» Task item:
The string "Instance" may appear in lines of the listing. Report each line where it does.

» Material for the task:
(** [entry_ck_open_session()] once its arguments are read; the result is the handle. *)
Definition open_session (v : ta_env) (client token_id flags : Z) : W Z :=
  let! token := get_token token_id in
  match token with
  | None => err PKCS11_CKR_SLOT_ID_INVALID
  | Some t =>
      do! guard_err (negb (has flags PKCS11_CKFSS_SERIAL_SESSION)) PKCS11_CKR_SESSION_PARALLEL_NOT_SUPPORTED in
      do! guard_err (negb (Z.ldiff flags (Z.lor PKCS11_CKFSS_RW_SESSION PKCS11_CKFSS_SERIAL_SESSION) =? 0))
        PKCS11_CKR_ARGUMENTS_BAD in
      let readonly := negb (has flags PKCS11_CKFSS_RW_SESSION) in
      let! tk := the_token t in
      do! guard_err (negb readonly && match t_state tk with PKCS11_TOKEN_READ_ONLY => true | _ => false end)
        PKCS11_CKR_TOKEN_WRITE_PROTECTED in
      let! w := get in
      do! guard_err (readonly && existsb pkcs11_session_is_so (session_list client w))
        PKCS11_CKR_SESSION_READ_WRITE_SO_EXISTS in
      match v_addr v with
      | None => err PKCS11_CKR_DEVICE_MEMORY
      | Some session =>
          let! handle := in_session_db client (Pkcs11.handle_get (e_malloc (v_tee v)) (v_junk v) session) in
          do! guard_err (handle =? 0) PKCS11_CKR_DEVICE_MEMORY in
          let! state := set_session_state (session_list client w) session t readonly in
          do! modify (fun w => set_sessions (mk_session session client t handle state None None :: w_sessions w) w) in
          do! upd_token t (add_counts 1 (if negb readonly then 1 else 0)) in
          ret handle
      end
  end.

(** The session's [object_list]. *)
Definition session_objects (s : Z) (w : world) : list pkcs11_object :=
  List.filter (fun o => bool_decide (o_owner o = InSession s)) (w_objects w).

(** [while (!LIST_EMPTY(&session->object_list))]; [k] is the number of objects. *)
Fixpoint destroy_session_objects (v : ta_env) (k : nat) (s : Z) : W unit :=
  let! w := get in
  match session_objects s w, k with
  | o :: _, S k' => do! destroy_object v s (o_addr o) true in destroy_session_objects v k' s
  | _, _ => ret tt
  end.

Definition close_ck_session (v : ta_env) (s : Z) : W unit :=
  do! release_active_processing s in
  do! release_session_find_obj_context s in
  let! w := get in
  do! destroy_session_objects v (length (session_objects s w)) s in
  let! se := the_session s in
  do! modify (fun w => set_sessions (List.filter (fun x => negb (is_session s x)) (w_sessions w)) w) in
  do! in_session_db (s_client se) (Pkcs11.handle_put (s_handle se)) in
  upd_token (s_token se) (add_counts (-1) (if pkcs11_session_is_read_write se then -1 else 0)).

(** [TAILQ_FOREACH_SAFE()] over the client's sessions, those of [token] or all of them. *)
Definition close_sessions (v : ta_env) (client : Z) (token : option nat) : W unit :=
  let! w := get in
  for_each (s_addr <$> session_list client w) (fun s =>
    let! se := the_session s in
    if match token with Some t => (s_token se =? t)%nat | None => true end then close_ck_session v s else ret tt).

(** 0 is NULL. *)
Definition unregister_client (v : ta_env) (client : Z) : W unit :=
  if client =? 0 then ret tt
  else
    do! close_sessions v client None in
    modify (fun w => set_clients (List.filter (fun c => negb (c_addr c =? client)) (w_clients w)) w).

(** ** Login and logout (pkcs11_token.c) *)

(** A session of the same client on the same token. *)
Definition same_login (se sess : pkcs11_session) : bool :=
  (s_client sess =? s_client se) && (s_token sess =? s_token se)%nat.

Definition session_login_user (s : Z) : W unit :=
  let! se := the_session s in
  upd_sessions (same_login se) (fun x =>
    set_state (if pkcs11_session_is_read_write x then PKCS11_CKS_RW_USER_FUNCTIONS else PKCS11_CKS_RO_USER_FUNCTIONS) x).
Lemma login_sound w s user_type pin : world_ok w -> s ∈ w_sessions w ->
  (user_type = 0 -> forall tk, w_tokens w !! s_token s = Some tk -> initialized (db_main (t_db tk))) ->
  runs (login sha256 v (s_addr s) user_type pin)
    (fun _ w' => exists u, user_type = user_code u /\ may_login w s u pin /\ logged_in w s u w')
    (fun rc w' => rc <> 0 /\ world_ok w' /\ same_use w w' /\
       forall u, user_type = user_code u -> ~ may_login w s u pin) w.
Proof.
  intros [Hw Hl] Hs Hi. destruct (sess_in w Hw s Hs) as [Es _]. destruct (token_of_session w s Hw Hs) as [tk Ht].
  destruct (token_db_of w _ tk Hw Ht) as (m & Em & Hm). unfold login. apply runs_bind, (runs_eq _ _ _ _ _ _ Es).
  destruct (logged_in_guards s) as (Hgs & Hgu & Hgn).
  destruct (user_type =? 0) eqn:E0; bool_hyps; [|destruct (user_type =? 1) eqn:E1; bool_hyps].
  - assert (forall u, user_type = user_code u -> u = PKCS11_CKU_SO) as Hu by (intros []; cbn; [done|lia]).
    apply runs_bind, runs_guard; [intros H%Hgs; split_and!; [done..|]; by intros u _ [??]|]. intros H1.
    apply runs_bind, runs_guard; [intros H%Hgu; split_and!; [done..|]; by intros u _ [??]|]. intros H2.
    apply runs_bind, runs_get, runs_bind, runs_guard.
    { intros Hro. split_and!; [done..|]. intros u ->%Hu (_ & Hrw & _). pose proof (proj2 (read_only_exists w s) (Hrw eq_refl)). congruence. }
    intros Hrw. pose proof (proj1 (read_only_exists w s) Hrw) as Hall. apply runs_bind. eapply runs_mono.
    + apply (login_check w s tk m PKCS11_CKU_SO pin Hw Ht Em Hm). intros _. specialize (Hi E0 tk Ht). by rewrite Em in Hi.
    + intros _ w' [(m' & -> & Hb & _ & Hinit) Hck]. eapply runs_eq; [by apply session_login_so_run|].
      exists PKCS11_CKU_SO. split; [done|]. split; [split; [by apply Hgn | by split]|]. split; [|done].
      apply (world_login (put_tdb (s_token s) m' w) s PKCS11_CKU_SO); [done|done|].
      intros _ tk'. rewrite (put_tdb_lookup w _ tk m' Ht). intros [= <-]. apply Hinit. specialize (Hi E0 tk Ht). by rewrite Em in Hi.
    + intros rc w' (Hrc & (m' & -> & Hb & _) & Hno). split_and!; [done..|]. by intros u ->%Hu.
  - assert (forall u, user_type = user_code u -> u = PKCS11_CKU_USER) as Hu by (intros []; cbn; [lia|done]).
    apply runs_bind, runs_guard; [intros H%Hgs; split_and!; [done..|]; by intros u _ [??]|]. intros H1.
    apply runs_bind, runs_guard; [intros H%Hgu; split_and!; [done..|]; by intros u _ [??]|]. intros H2.
    apply runs_bind. eapply runs_mono; [by apply (login_check w s tk m PKCS11_CKU_USER pin Hw Ht Em Hm)|..].
    + intros _ w' [(m' & -> & Hb & _) Hck]. unfold session_login_user.
      apply runs_bind. eapply runs_eq; [by apply (the_session_run (put_tdb (s_token s) m' w) s (sess_addrs w Hw))|].
      apply runs_modify. exists PKCS11_CKU_USER. split; [done|]. split; [split; [by apply Hgn | by split]|]. split; [|done].
      by apply (world_login (put_tdb (s_token s) m' w) s PKCS11_CKU_USER).
    + intros rc w' (Hrc & (m' & -> & Hb & _) & Hno). split_and!; [done..|]. by intros u ->%Hu.
  - assert (forall u, user_type <> user_code u) as Hu by (intros []; cbn; lia).
    destruct (user_type =? 2); apply runs_err; split_and!; try done; by intros u ?%Hu.
Qed.
End Auth.
(* ===== verification/Pkcs11SessionSafe.v ===== *)
(** * The commands of the PKCS#11 TA keep its invariant

    Opening and closing of sessions, logout, creation of objects and initialisation of a token
    preserve [world_ok], and so do the commands built on them and on the calls of
    [Pkcs11SessionInv]; what a login and a logout achieve; and the states in which the code fails. *)
From stdpp Require Import gmap.
From S2P Require Import Prelude HandleDb Pkcs11Attrs Pkcs11Pin Pkcs11Session Pkcs11SessionInv.
#[local] Open Scope Z_scope.

(** ** Closing a session *)

Lemma filter_fmap_comm {A B} (p : B -> bool) (q : A -> bool) (g : A -> B) l : (forall x, q x = p (g x)) ->
  g <$> List.filter q l = List.filter p (g <$> l).
Proof.
  intros E. induction l as [|x l IH]; [done|]. rewrite fmap_cons. cbn [List.filter]. rewrite E. destruct (p (g x));
    [rewrite fmap_cons|]; by rewrite IH.
Qed.

(** A list without the element at [a]. *)
Lemma filter_remove_count (p : pkcs11_session -> bool) l k : NoDup (s_addr <$> l) -> k ∈ l ->
  lenZ (List.filter p (List.filter (fun x => negb (is_session (s_addr k) x)) l)) =
  lenZ (List.filter p l) - (if p k then 1 else 0).
Proof.
  induction l as [|x l IH]; intros Hd Hk; [by apply elem_of_nil in Hk|]. rewrite fmap_cons in Hd.
  apply NoDup_cons in Hd as [Hn Hd]. cbn [List.filter]. unfold is_session at 1.
  destruct (s_addr x =? s_addr k) eqn:E; bool_hyps; cbn [negb].
  - assert (k = x) as ->.
    { apply elem_of_cons in Hk as [->|Hk]; [done|]. exfalso. apply Hn. rewrite E. apply list_elem_of_fmap. by exists k. }
    assert (List.filter (fun y => negb (is_session (s_addr x) y)) l = l) as ->.
    { clear IH Hk E. induction l as [|y l IH]; [done|]. rewrite fmap_cons in *. apply not_elem_of_cons in Hn as [Hy Hn].
      apply NoDup_cons in Hd as [_ Hd]. cbn [List.filter]. unfold is_session at 1.
      rewrite (proj2 (Z.eqb_neq _ _)) by congruence. cbn [negb]. by rewrite IH. }
    unfold lenZ. destruct (p x); cbn [length]; lia.
  - apply elem_of_cons in Hk as [->|Hk]; [done|]. cbn [List.filter]. specialize (IH Hd Hk). unfold lenZ in *.
    destruct (p x); cbn [length]; lia.
Qed.

Definition drop_session (a : Z) (ks : list pkcs11_session) : list pkcs11_session :=
  List.filter (fun x => negb (is_session a x)) ks.

Lemma elem_of_drop_session a ks s : s ∈ drop_session a ks <-> s ∈ ks /\ s_addr s <> a.
Proof. unfold drop_session. rewrite elem_of_filter_fun. unfold is_session. by rewrite negb_true_iff, Z.eqb_neq. Qed.

Lemma sess_ok_remove cs ks k db db' : sess_ok cs ks -> k ∈ ks -> (s_client k, db) ∈ cs -> db_wf db' ->
  slots 1 db' = delete (s_handle k) (slots 1 db) ->
  sess_ok (put_db (s_client k) db' cs) (drop_session (s_addr k) ks).
Proof.
  intros [[Hc1 Hc2] Ha Hp Hwf Hdb] Hk Hdk Hwf' E. split.
  - by rewrite put_db_fst.
  - by apply NoDup_filter_fmap.
  - intros s [Hs _]%elem_of_drop_session. rewrite put_db_fst. auto.
  - intros c d [[_ Hx]|(_ & -> & _)]%elem_of_put_db; eauto.
  - intros c d h p [[Hne Hx]|(-> & -> & _)]%elem_of_put_db.
    + rewrite (Hdb c d h p Hx). split; intros (s & Hs & Ec & Hr); exists s; (split; [|done]).
      * apply elem_of_drop_session. split; [done|]. intros Es. apply Hne. rewrite <- Ec. f_equal.
        by apply (addr_inj s_addr ks).
      * by apply elem_of_drop_session in Hs as [Hs _].
    + rewrite E, lookup_delete_Some, (Hdb _ _ _ _ Hdk). split.
      * intros [Hne (s & Hs & Ec & Eh & Ep)]. exists s. split; [|done]. apply elem_of_drop_session. split; [done|].
        intros Es. apply Hne. rewrite <- Eh. f_equal. symmetry. by apply (addr_inj s_addr ks).
      * intros (s & Hs & Ec & Eh & Ep). apply elem_of_drop_session in Hs as [Hs Hne]. split; [|by exists s].
        intros Ehk. apply Hne. pose proof (proj2 (Hdb _ _ (s_handle k) (s_addr s) Hdk)) as A.
        pose proof (proj2 (Hdb _ _ (s_handle k) (s_addr k) Hdk)) as B.
        rewrite A in B by (exists s; split_and!; congruence). specialize (B ltac:(by exists k)). congruence.
Qed.
Lemma two_objects_ok m : m = At 3001 \/ m = NoObject -> files_ok [two_objects m].
Proof.
  intros Hm. split; [|destruct Hm as [-> | ->]; by apply (bool_decide_unpack _)]. constructor; [|constructor].
  split; [apply Pkcs11Pin.Witness.db1_ok|by apply (bool_decide_unpack _)|]. destruct Hm as [-> | ->]; repeat constructor; vm_compute; done.
Qed.

Lemma pkcs11_init_loads_witness :
  (exists w, pkcs11_init [two_objects (At 3001)] (loaded_ta 1) = (Ret TEE_SUCCESS, w) /\ w_tokens w = [token_of (two_objects (At 3001))] /\
    exists o, o ∈ w_objects w /\ o_owner o = InToken 0 /\ o_uuid o = Some [8] /\ o_attributes o = None) /\
  fst (pkcs11_init [two_objects NoObject] (loaded_ta 1)) = Panic /\ Exists file_panics [two_objects NoObject].
Proof.
  split.
  - pose proof (pkcs11_init_loads [two_objects (At 3001)] (two_objects_ok _ (or_introl eq_refl))) as H.
    exists (snd (pkcs11_init [two_objects (At 3001)] (loaded_ta 1))). split; [vm_compute; reflexivity|].
    destruct H as [_ H]. destruct (H eq_refl) as (_ & _ & _ & Ht & Hu). split; [exact Ht|]. apply (Hu 0%nat _ [8] eq_refl). vm_compute. right. left.
  - split; [vm_compute; reflexivity|]. exact (pkcs11_init_loads [two_objects NoObject] (two_objects_ok _ (or_intror eq_refl))).
Defined.
(** A session on the token before it is initialised. *)
Lemma so_login_panics_witness :
  let w := Scenario.after [OpenClient (Scenario.env 1000 []); Invoke (Scenario.env 2000 []) 1000 PKCS11_CMD_OPEN_SESSION
             (Scenario.req PT_CTRL_OUT (Scenario.word 0 ++ Scenario.word 6) 4)] Scenario.booted_ta in
  fst (login Scenario.digest (Scenario.env 1 []) 2000 0 (Some [49; 50; 51; 52]) w) = Panic.
Proof.
  set (ks := [_; _]). intros w. assert (Scenario.steps ks Scenario.booted_ta) as Hst.
  { unfold ks. eapply Scenario.steps_cons; [Scenario.services|reflexivity|].
    eapply Scenario.steps_cons; [split; [Scenario.services|]; split; [apply Scenario.req_ok; vm_compute; reflexivity|exact I]|reflexivity|exact I]. }
  pose proof (reachable_ok _ _ _ Scenario.booted_world_ok (Scenario.steps_reach ks _ Hst)) as Hw.
  apply (so_login_panics Scenario.digest (Scenario.env 1 []) w (mk_session 2000 1000 0 1 PKCS11_CKS_RW_PUBLIC_SESSION None None)
    (mk_ck_token PKCS11_TOKEN_READ_WRITE 1 1 (synced new_db_main) []) (Some [49; 50; 51; 52]) Hw).
  - vm_compute. by apply list_elem_of_singleton.
  - done.
  - intros x Hx _. vm_compute in Hx. apply list_elem_of_singleton in Hx as ->. done.
  - vm_compute. reflexivity.
  - vm_compute. discriminate.
Defined.

(** The user creates a token object with no memory for a UUID. *)
Lemma create_no_memory_panics_witness :
  let tee := mk_env None 9 0 0 0 0 (fun n => (n <=? 2 ^ 33) && negb (n =? 16)) in
  fst (create_object (mk_ta_env tee (Some 4000) 170 [] 0 0 0 0) 2000 (Scenario.head 1 1) Scenario.in_use) = Panic.
Proof.
  intros tee.
  apply (create_no_memory_panics (mk_ta_env tee (Some 4000) 170 [] 0 0 0 0) Scenario.in_use
    (mk_session 2000 1000 0 1 PKCS11_CKS_RW_USER_FUNCTIONS None None) (Scenario.head 1 1) Scenario.in_use_ok).
  - vm_compute. by apply list_elem_of_singleton.
  - intros a [= <-]. apply (bool_decide_unpack _). vm_compute. exact I.
  - intros n. cbn. lia.
  - exact (Scenario.head_attrs 1 1).
  - done.
  - done.
Defined.
(** * MPM3D (taichi, src/simulation3d/mpm/mpm3.cpp): a shallow embedding

    The C++ scalar type [real] (single precision [float]) is read in exact
    arithmetic: every value of type [real] is a real number of [R], and
    [+ - * /], comparisons, [sqrt], [log], [exp] are the exact operations.
    Rounding, overflow, NaN and infinities are outside this reading.
    Identities between sums and products are stated in it; where the code
    tests a sign, names an exact value or keeps a strict bound, rounding
    decides, and module [F32] below evaluates the expression in IEEE
    binary32 (the kernel, the cell masses of [rasterize], the clamp bound
    of [substep], the seeded coordinates): the theorems named [F32_...]
    are about these evaluations.

    Vectors and matrices follow glm: a [Matrix3] is column-major and
    [mIJ m] is the C++ expression [m[I][J]] (column [I], row [J]). *)

From Stdlib Require Import Reals Lra Lia Psatz ZArith List String Bool.
From Stdlib Require Import Floats.SpecFloat.
Import ListNotations.

Local Open Scope R_scope.

(* ------------------------------------------------------------------ *)
(** * Kernel functions *)

(** The range both kernel functions assume ("assuming abs(x) <= 2") and
    check with [assert(x <= 2)] once the sign is removed. *)
Definition kernel_assert (x : R) : bool :=
  if Rle_dec (Rabs x) 2 then true else false.

(** [inline float w(float x)]: the value returned when the assertion
    holds; [w_checked] below is the function with its assertion.  The
    arithmetic is exact here; [F32.w] is the same expression with every
    operation rounded to binary32. *)
Definition w (x : R) : R :=
  let x := Rabs x in
  if Rlt_dec x 1
  then 0.5 * x * x * x - x * x + 2 / 3
  else -1 / 6 * x * x * x + x * x - 2 * x + 4 / 3.

(** [inline float dw(float x)]: the value returned when the assertion
    holds ([x * s] is [|x|]); [dw_checked] below is the function with its
    assertion. *)
Definition dw (x : R) : R :=
  let s := if Rlt_dec x 0 then -1 else 1 in
  let x := x * s in
  let xx := x * x in
  let val :=
    if Rlt_dec x 1
    then 1.5 * xx - 2 * x
    else -0.5 * xx + 2 * x - 2 in
  s * val.

(* ------------------------------------------------------------------ *)
(** * Vectors and matrices (glm) *)

Record Vector3 : Type := vec3 { vx : R; vy : R; vz : R }.

(** Field [mIJ] is [m[I][J]]; the constructor takes its nine arguments in
    the order of glm's [mat3(a, b, c, d, e, f, g, h, i)]. *)
Record Matrix3 : Type := mat3 {
  m00 : R; m01 : R; m02 : R;
  m10 : R; m11 : R; m12 : R;
  m20 : R; m21 : R; m22 : R }.

Definition vsplat (s : R) : Vector3 := vec3 s s s.
Definition vadd (a b : Vector3) : Vector3 :=
  vec3 (vx a + vx b) (vy a + vy b) (vz a + vz b).
Definition vsub (a b : Vector3) : Vector3 :=
  vec3 (vx a - vx b) (vy a - vy b) (vz a - vz b).
Definition vneg (a : Vector3) : Vector3 := vec3 (- vx a) (- vy a) (- vz a).
Definition vscale (s : R) (a : Vector3) : Vector3 :=
  vec3 (s * vx a) (s * vy a) (s * vz a).
(** [a * s], a vector times a scalar. *)
Definition vmuls (a : Vector3) (s : R) : Vector3 :=
  vec3 (vx a * s) (vy a * s) (vz a * s).
Definition vdot (a b : Vector3) : R := vx a * vx b + vy a * vy b + vz a * vz b.
Definition vlength (a : Vector3) : R := sqrt (vdot a a).
Definition vnormalize (a : Vector3) : Vector3 := vscale (/ vlength a) a.

(** [Matrix3(s)]: [s] on the diagonal. *)
Definition mdiag (s : R) : Matrix3 := mat3 s 0 0 0 s 0 0 0 s.
Definition madd (a b : Matrix3) : Matrix3 :=
  mat3 (m00 a + m00 b) (m01 a + m01 b) (m02 a + m02 b)
       (m10 a + m10 b) (m11 a + m11 b) (m12 a + m12 b)
       (m20 a + m20 b) (m21 a + m21 b) (m22 a + m22 b).
Definition msub (a b : Matrix3) : Matrix3 :=
  mat3 (m00 a - m00 b) (m01 a - m01 b) (m02 a - m02 b)
       (m10 a - m10 b) (m11 a - m11 b) (m12 a - m12 b)
       (m20 a - m20 b) (m21 a - m21 b) (m22 a - m22 b).
Definition mscale (s : R) (a : Matrix3) : Matrix3 :=
  mat3 (s * m00 a) (s * m01 a) (s * m02 a)
       (s * m10 a) (s * m11 a) (s * m12 a)
       (s * m20 a) (s * m21 a) (s * m22 a).
(** [a * b] on matrices: column [j] of the product is [a] times column [j]
    of [b]. *)
Definition mmul (a b : Matrix3) : Matrix3 :=
  mat3 (m00 a * m00 b + m10 a * m01 b + m20 a * m02 b)
       (m01 a * m00 b + m11 a * m01 b + m21 a * m02 b)
       (m02 a * m00 b + m12 a * m01 b + m22 a * m02 b)
       (m00 a * m10 b + m10 a * m11 b + m20 a * m12 b)
       (m01 a * m10 b + m11 a * m11 b + m21 a * m12 b)
       (m02 a * m10 b + m12 a * m11 b + m22 a * m12 b)
       (m00 a * m20 b + m10 a * m21 b + m20 a * m22 b)
       (m01 a * m20 b + m11 a * m21 b + m21 a * m22 b)
       (m02 a * m20 b + m12 a * m21 b + m22 a * m22 b).
(** [a * x], matrix times column vector. *)
Definition mvmul (a : Matrix3) (x : Vector3) : Vector3 :=
  vec3 (m00 a * vx x + m10 a * vy x + m20 a * vz x)
       (m01 a * vx x + m11 a * vy x + m21 a * vz x)
       (m02 a * vx x + m12 a * vy x + m22 a * vz x).
(** [glm::transpose]. *)
Definition transpose (a : Matrix3) : Matrix3 :=
  mat3 (m00 a) (m10 a) (m20 a)
       (m01 a) (m11 a) (m21 a)
       (m02 a) (m12 a) (m22 a).
(** [det] / [glm::determinant]. *)
Definition det (m : Matrix3) : R :=
    m00 m * (m11 m * m22 m - m21 m * m12 m)
  - m10 m * (m01 m * m22 m - m21 m * m02 m)
  + m20 m * (m01 m * m12 m - m11 m * m02 m).
(** [glm::inverse]: the cofactors times one over the determinant. *)
Definition inverse (m : Matrix3) : Matrix3 :=
  let k := 1 / det m in
  mat3 (  (m11 m * m22 m - m21 m * m12 m) * k)
       (- (m01 m * m22 m - m21 m * m02 m) * k)
       (  (m01 m * m12 m - m11 m * m02 m) * k)
       (- (m10 m * m22 m - m20 m * m12 m) * k)
       (  (m00 m * m22 m - m20 m * m02 m) * k)
       (- (m00 m * m12 m - m10 m * m02 m) * k)
       (  (m10 m * m21 m - m20 m * m11 m) * k)
       (- (m00 m * m21 m - m20 m * m01 m) * k)
       (  (m00 m * m11 m - m10 m * m01 m) * k).
(** [glm::outerProduct(c, r)]: column [i] is [c * r[i]]. *)
Definition outerProduct (c r : Vector3) : Matrix3 :=
  mat3 (vx c * vx r) (vy c * vx r) (vz c * vx r)
       (vx c * vy r) (vy c * vy r) (vz c * vy r)
       (vx c * vz r) (vy c * vz r) (vz c * vz r).

(** [inline float w(const Vector3 &a)]. *)
Definition w3 (a : Vector3) : R := w (vx a) * w (vy a) * w (vz a).

(** [inline Vector3 dw(const Vector3 &a)]. *)
Definition dw3 (a : Vector3) : Vector3 :=
  vec3 (dw (vx a) * w (vy a) * w (vz a))
       (w (vx a) * dw (vy a) * w (vz a))
       (w (vx a) * w (vy a) * dw (vz a)).
(** * expjit3: the 30 minute optimizing native code compiler

    A shallow embedding of [expjit3.c] (the RISC-V port) and of its 32-bit
    x86 predecessor: lexer, recursive descent parser, the interning and
    rewriting node constructor [mk], the unparser and both code generators,
    together with small interpreters for the instructions they emit.

    The process-wide variables of the C program ([nodes], [next], [s],
    [lookahead], [cp], [next_free], ...) are threaded explicitly.  C [int]s
    are integers of [Z] with the 32-bit two's complement wrap-around written
    out ([wrap32]); undefined behaviour, failed assertions and exhausted
    recursion budgets are distinct outcomes of the [result] type. *)

From Stdlib Require Import ZArith String Ascii Lia Bool DecimalString DecimalPos.
From stdpp Require Import base list.

Local Open Scope Z_scope.

(** ** Outcomes *)

Inductive result (A : Type) : Type :=
| Ok (a : A)          (* the C code returns normally *)
| Undef               (* undefined behaviour: wild dereference, overflow of a static array *)
| AssertFail          (* a failed [assert] *)
| OutOfFuel.          (* the recursion budget of the model ran out *)

Arguments Ok {A} a.
Arguments Undef {A}.
Arguments AssertFail {A}.
Arguments OutOfFuel {A}.

Definition rbind {A B} (m : result A) (f : A -> result B) : result B :=
  match m with
  | Ok a => f a
  | Undef => Undef
  | AssertFail => AssertFail
  | OutOfFuel => OutOfFuel
  end.

Notation "'let*' x ':=' m 'in' k" := (rbind m (fun x => k))
  (at level 10, x pattern, m at level 100, k at level 200).
(** * Visual_Helpers: binning, categorisation and per-interval averages

    A shallow embedding of [figure_functions.py] and the properties of its
    binning-and-aggregation logic.

    Conventions of the embedding.
    - Python floats and integers are exact rationals ([Qc], the canonical
      rationals, so that equal numbers are equal terms).  Rounding, [nan] and
      [inf] are outside the model; where numpy would produce [nan] the model
      raises [FloatingPointError].
    - A pandas [DataFrame] is a number of rows together with a finite map
      from column names to columns of cells; a cell is a number or a string.
    - Dataframes and numpy arrays are objects: they live in a store and are
      passed by reference, so in-place mutation and object identity are
      visible.
    - [np.random.randint] reads the next element of a sequence of draws that
      is part of the state.  A run that has used up the whole sequence and
      asks for another draw has not finished: the outcome [Spin].  A loop
      that ends in [Spin] on every sequence of draws never terminates.
    - The functions of numpy and pandas are modelled by their documented
      behaviour, following the algorithm of the library where that is what
      the properties are about (cumulative counts for [np.histogram], an
      accumulation pass for [groupby(...).mean()], overwriting in reverse
      for [np.select]). *)

From Stdlib Require Import QArith Qcanon Qround Lqa ZArith Lia OrderedTypeEx.
From stdpp Require Import base decidable option list sorting gmap strings numbers pretty.

(** ** Numbers *)

Definition of_Z (z : Z) : Qc := Qc_of_Z z.
Definition of_nat (n : nat) : Qc := Qc_of_Z (Z.of_nat n).

(** [math.ceil] on a float. *)
Definition ceil (q : Qc) : Z := Qceiling q.

(** ** Outcomes of running Python code *)

Inductive exn :=
| KeyError (k : string)
| TypeError
| ValueError
| IndexError
| ZeroDivisionError
| FloatingPointError
| DanglingReference.

Inductive outcome (A : Type) :=
| Ok (a : A)
| Raise (e : exn)
| Spin.
Arguments Ok {A} a.
Arguments Raise {A} e.
Arguments Spin {A}.

Definition obind {A B} (c : outcome A) (k : A -> outcome B) : outcome B :=
  match c with
  | Ok a => k a
  | Raise e => Raise e
  | Spin => Spin
  end.

Notation "'let*' x ':=' c 'in' k" := (obind c (fun x => k))
  (at level 10, x pattern, c at level 200, k at level 200).

Fixpoint mapM {A B} (f : A -> outcome B) (l : list A) : outcome (list B) :=
  match l with
  | [] => Ok []
  | a :: l' => let* b := f a in let* bs := mapM f l' in Ok (b :: bs)
  end.

(** ** Cells, columns and dataframes *)

Inductive cell :=
| Num (q : Qc)
| Str (s : string).

#[global] Instance cell_eq_dec : EqDecision cell.
Proof. solve_decision. Defined.

Record dataframe := DataFrame {
  nrows : nat;
  cols : gmap string (list cell)
}.

(** Every column of a dataframe has one cell per row. *)
Definition df_wf (d : dataframe) : Prop :=
  forall c l, cols d !! c = Some l -> length l = nrows d.

#[global] Instance df_wf_dec d : Decision (df_wf d).
Proof.
  refine (cast_if (decide (map_Forall (fun _ l => length l = nrows d) (cols d))));
    unfold df_wf, map_Forall in *; auto.
Defined.

(** [df[c]] *)
Definition getitem (d : dataframe) (c : string) : outcome (list cell) :=
  match cols d !! c with
  | Some l => Ok l
  | None => Raise (KeyError c)
  end.

(** [df[c] = l]: the column is added, or replaces the column of that name. *)
Definition setitem (d : dataframe) (c : string) (l : list cell) : outcome dataframe :=
  if decide (length l = nrows d)
  then Ok {| nrows := nrows d; cols := <[c := l]> (cols d) |}
  else Raise ValueError.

» Solution to the problem:
#[global] Instance cell_eq_dec : EqDecision cell.
#[global] Instance df_wf_dec d : Decision (df_wf d).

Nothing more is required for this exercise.